----- Material for this exercise -----

(* ===== verification/DpuController.v ===== *)
(** The controller of DPU resources, internal/controller/dataprocessingunit_controller.go:
    for each DPU the daemons report it deploys the vendor-specific process, from the
    manifests of the vendor, and cleans up when the resource is being deleted. *)
From S2P Require Import Prelude Plugin GoMonad Registry Platform Detect Kube Controller Cluster Render.
#[local] Open Scope stdpp_scope.

(** A DPU resource with the metadata the controller reads. *)
Record DpuObject := mkDpuObject { obj_dpu : DataProcessingUnit; obj_uid : string; obj_deleting : bool }.
Class DpuObjectAPI (K : Type) := { v_GetDpu : string → K → K * get_result DpuObject }.
(** It is cluster-scoped. *)
Definition dpu_owner (d : DpuObject) : Owner :=
  mkOwner "config.openshift.io/v1" "DataProcessingUnit" "" (DpuName (obj_dpu d)) (obj_uid d).

Record vsp_env := mkVspEnv {
  ve_getImage : string → result string; ve_imagePullPolicy : string; ve_namespace : string;
  ve_binData : bindata; ve_decode : string → result Object; ve_polls : nat }.

Section Controller.
Context {P : Type} `{!Plugin P} (reg : @Registry P) (Stat : string → Detect.stat_result) (it : list (string * P)).
Context (env : vsp_env).

Definition product (d : DataProcessingUnit) : string := DpuProductName (DpuSpec_ d).

(** The registry plugin of a product, which is only logged: by the vendor of its
    detector, else by a vendor of that name. *)
Definition getPluginForDPU (dpu : DataProcessingUnit) : option P :=
  let by_vendor :=
    match GetVendorNameByProductName reg Stat (product dpu) with
    | Ok vendorName => find (λ p, equal_fold (Vendor (Info p)) vendorName || equal_fold (Name (Info p)) vendorName) (List it)
    | Err _ => None
    end in
  match by_vendor with
  | Some p => Some p
  | None => find (λ p, equal_fold (product dpu) (Vendor (Info p))) (List it)
  end.

Definition getVSPName (dpu : DataProcessingUnit) : string := "vsp-" +:+ DpuName dpu.
Definition getVendorDirectory (dpu : DataProcessingUnit) : result string :=
  rmap (λ dir, "vsp/" +:+ dir) (GetVendorDirectory reg Stat (product dpu)).
Definition getVSPImageForDPU (dpu : DataProcessingUnit) : result string :=
  match find (λ d, String.eqb (d_Name d) (product dpu)) (detectors reg Stat) with
  | Some d => ve_getImage env (SanitizeForTemplate (DpuPlatformName d))
  | None => Err (Text ("unknown DPU product name: " +:+ product dpu))
  end.
Definition vsp_vars (dpu : DataProcessingUnit) (vspImage : string) : gmap string string :=
  MergeVarsWithImages (ve_getImage env) AllImageKeys (list_to_map [
    ("Namespace", ve_namespace env); ("VspName", getVSPName dpu); ("DpuName", DpuName dpu);
    ("NodeName", NodeName (DpuSpec_ dpu)); ("VendorSpecificPluginImage", vspImage);
    ("ImagePullPolicy", ve_imagePullPolicy env); ("Command", "[]"); ("Args", "[]")]).

Section Reconcile.
Context {K : Type} `{!RenderAPI K, !DpuObjectAPI K}.
(** The API server and the renderers of the DPUs, by name. *)
Abbreviation W := (K * gmap string ResourceRenderer)%type.

Definition on_cluster {A} (f : M K A) : M W A := λ w, let '(k, a) := f w.1 in ((k, w.2), a).
(** A step on a DPU's renderer. *)
Definition on_renderer {A} (name : string) (rr : ResourceRenderer) (f : M (K * ResourceRenderer) A) : M W A := λ w,
  let '((k, rr), a) := f (w.1, rr) in ((k, <[name := rr]> w.2), a).

Definition applyVSPResourcesWithTracking (binDataPath : string) (data : gmap string string) (owner : Owner) (dpuName : string)
    : M W (result unit) :=
  renderer ← reads (λ w : W, default (NewResourceRenderer dpuName) (w.2 !! dpuName));
  on_renderer dpuName renderer (ApplyAllFromBinData (ve_binData env) (ve_decode env) binDataPath data (Some owner)).
Definition ensureVSPResources (d : DpuObject) : M W (result unit) :=
  let dpu := obj_dpu d in
  match getVSPImageForDPU dpu with
  | Err e => mret (Err (errorf ("failed to get VSP image for DPU type " +:+ product dpu +:+ ": ") e))
  | Ok vspImage =>
      match getVendorDirectory dpu with
      | Err e => mret (Err (errorf ("failed to get vendor directory for DPU type " +:+ product dpu +:+ ": ") e))
      | Ok vendorDir =>
          call _ := applyVSPResourcesWithTracking vendorDir (vsp_vars dpu vspImage) (dpu_owner d) (DpuName dpu)
            or errorf "failed to apply vendor-specific VSP resources: " in ok
      end
  end.
Definition cleanupVSPResources (dpu : DataProcessingUnit) : M W (result unit) :=
  renderer ← reads (λ w : W, w.2 !! DpuName dpu);
  match renderer with
  | None => ok
  | Some rr => on_renderer (DpuName dpu) rr (CleanupResourcesInReverseOrder (ve_polls env))
  end.
Definition ReconcileDpu (name : string) : M W Reconciled :=
  r ← on_cluster (acts (v_GetDpu name));
  match r with
  | GetNotFound _ => mret finished
  | GetError e => mret (failed e)
  | GetFound d =>
      if obj_deleting d
      then try _ := cleanupVSPResources (obj_dpu d) or failed in mret finished
      else try _ := ensureVSPResources d or failed in mret finished
  end.
End Reconcile.

(** * Lemmas *)

(** Every product a detector can report has an image and a directory of manifests. *)
Definition vendor_directories : list string :=
  ["vsp/intel-ipu"; "vsp/marvell-dpu"; "vsp/intel-netsec"; "vsp/nvidia-bf"; "vsp/xsight"; "vsp/mangoboost"].
Lemma detectors_served dpu d : find (λ d, String.eqb (d_Name d) (product dpu)) (detectors reg Stat) = Some d →
  SanitizeForTemplate (DpuPlatformName d) ∈ AllImageKeys ∧
  ∃ dir, getVendorDirectory dpu = Ok dir ∧ dir ∈ vendor_directories.
Proof.
  intros H. assert (Forall (λ d, SanitizeForTemplate (DpuPlatformName d) ∈ AllImageKeys ∧ "vsp/" +:+ DpuPlatformName d ∈ vendor_directories)
    (detectors reg Stat)) as Hall.
  { repeat apply Forall_cons; repeat split; simpl; try (apply (bool_decide_unpack _); vm_compute; exact I). }
  pose proof (find_some _ _ H) as [Hin _]. apply list_elem_of_In in Hin. rewrite Forall_forall in Hall.
  destruct (Hall d Hin) as [H1 H2]. split; [done|]. eexists. split; [|exact H2].
  unfold getVendorDirectory, GetVendorDirectory, by_product. by rewrite H.
Qed.
End Controller.

Section Run.
Context {P : Type} `{!Plugin P} (reg : @Registry P) (Stat : string → Detect.stat_result) (env : vsp_env).
Context {K : Type} `{!RenderAPI K, !DpuObjectAPI K}.

Lemma ReconcileDpu_found name (k k1 : K) rrs d : v_GetDpu name k = (k1, GetFound d) →
  ReconcileDpu reg Stat env name (k, rrs) =
    (if obj_deleting d then try _ := cleanupVSPResources env (obj_dpu d) or failed in mret finished
     else try _ := ensureVSPResources reg Stat env d or failed in mret finished) (k1, rrs).
Proof.
  intros H. unfold ReconcileDpu.
  assert (on_cluster (acts (v_GetDpu name)) (k, rrs) = ((k1, rrs), Ret (GetFound d))) as Hon.
  { unfold on_cluster, acts. simpl. by rewrite H. }
  by rewrite (bind_run _ _ _ _ _ Hon).
Qed.
Lemma on_renderer_run {A} name (f : M (K * ResourceRenderer) A) (k k' : K) rrs rr rr' a :
  f (k, rr) = ((k', rr'), a) → on_renderer name rr f (k, rrs) = ((k', <[name := rr']> rrs), a).
Proof. unfold on_renderer. simpl. by intros ->. Qed.

(** A deployed DPU: its objects are shown, its renderer tracks them. *)
Lemma ensureVSPResources_run `{!HealthyObjects K} d img dir files objs (k : K) rrs :
  let rr := default (NewResourceRenderer (DpuName (obj_dpu d))) (rrs !! DpuName (obj_dpu d)) in
  getVSPImageForDPU reg Stat env (obj_dpu d) = Ok img → getVendorDirectory reg Stat (obj_dpu d) = Ok dir →
  BinDataYamlFiles dir (ve_binData env) = Ok files →
  Forall2 (λ f o, render_file (ve_binData env) (ve_decode env) f (vsp_vars env (obj_dpu d) img) (Some (dpu_owner d)) = Ok o) files objs →
  NoDup (obj_key <$> objs) →
  ∃ k' rr', ensureVSPResources reg Stat env d (k, rrs) = ((k', <[DpuName (obj_dpu d) := rr']> rrs), Ret (Ok tt)) ∧
    (tracked rr → tracked rr') ∧
    (∀ o, o ∈ objs → is_Some (resources rr' !! resource_key o) ∧
       ∃ o', objects k' !! obj_key o = Some o' ∧ shown_as (objects k !! obj_key o) o o') ∧
    (∀ n, n ∉ obj_key <$> objs → objects k' !! n = objects k !! n).
Proof.
  intros rr Himg Hdir Hfiles HF Hn.
  destruct (apply_files_run _ _ _ _ files objs k rr HF Hn) as (k' & rr' & Hr & H1 & H2 & Ht & _ & _ & H3).
  exists k', rr'. split; [|split; [done|split; [|done]]].
  - assert (applyVSPResourcesWithTracking env dir (vsp_vars env (obj_dpu d) img) (dpu_owner d) (DpuName (obj_dpu d)) (k, rrs)
      = ((k', <[DpuName (obj_dpu d) := rr']> rrs), Ret (Ok tt))) as Ha.
    { unfold applyVSPResourcesWithTracking. rewrite (bind_run _ _ (k, rrs) (k, rrs) rr) by done.
      apply on_renderer_run. unfold ApplyAllFromBinData. by rewrite Hfiles. }
    unfold ensureVSPResources. rewrite Himg, Hdir. by rewrite (call_run _ _ _ _ _ _ Ha).
  - intros o Ho. split; [by apply H3|by apply H1].
Qed.
End Run.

-----

[Aim of the exercise] In the entries above, please find the line with "#[local] Open Scope stdpp_scope." and the line with "Context (env : vsp_env).", then write out exactly those two lines and every line between them, and nothing more.

[Your response]
#[local] Open Scope stdpp_scope.

(** A DPU resource with the metadata the controller reads. *)
Record DpuObject := mkDpuObject { obj_dpu : DataProcessingUnit; obj_uid : string; obj_deleting : bool }.
Class DpuObjectAPI (K : Type) := { v_GetDpu : string → K → K * get_result DpuObject }.
(** It is cluster-scoped. *)
Definition dpu_owner (d : DpuObject) : Owner :=
  mkOwner "config.openshift.io/v1" "DataProcessingUnit" "" (DpuName (obj_dpu d)) (obj_uid d).

Record vsp_env := mkVspEnv {
  ve_getImage : string → result string; ve_imagePullPolicy : string; ve_namespace : string;
  ve_binData : bindata; ve_decode : string → result Object; ve_polls : nat }.

Section Controller.
Context {P : Type} `{!Plugin P} (reg : @Registry P) (Stat : string → Detect.stat_result) (it : list (string * P)).
Context (env : vsp_env).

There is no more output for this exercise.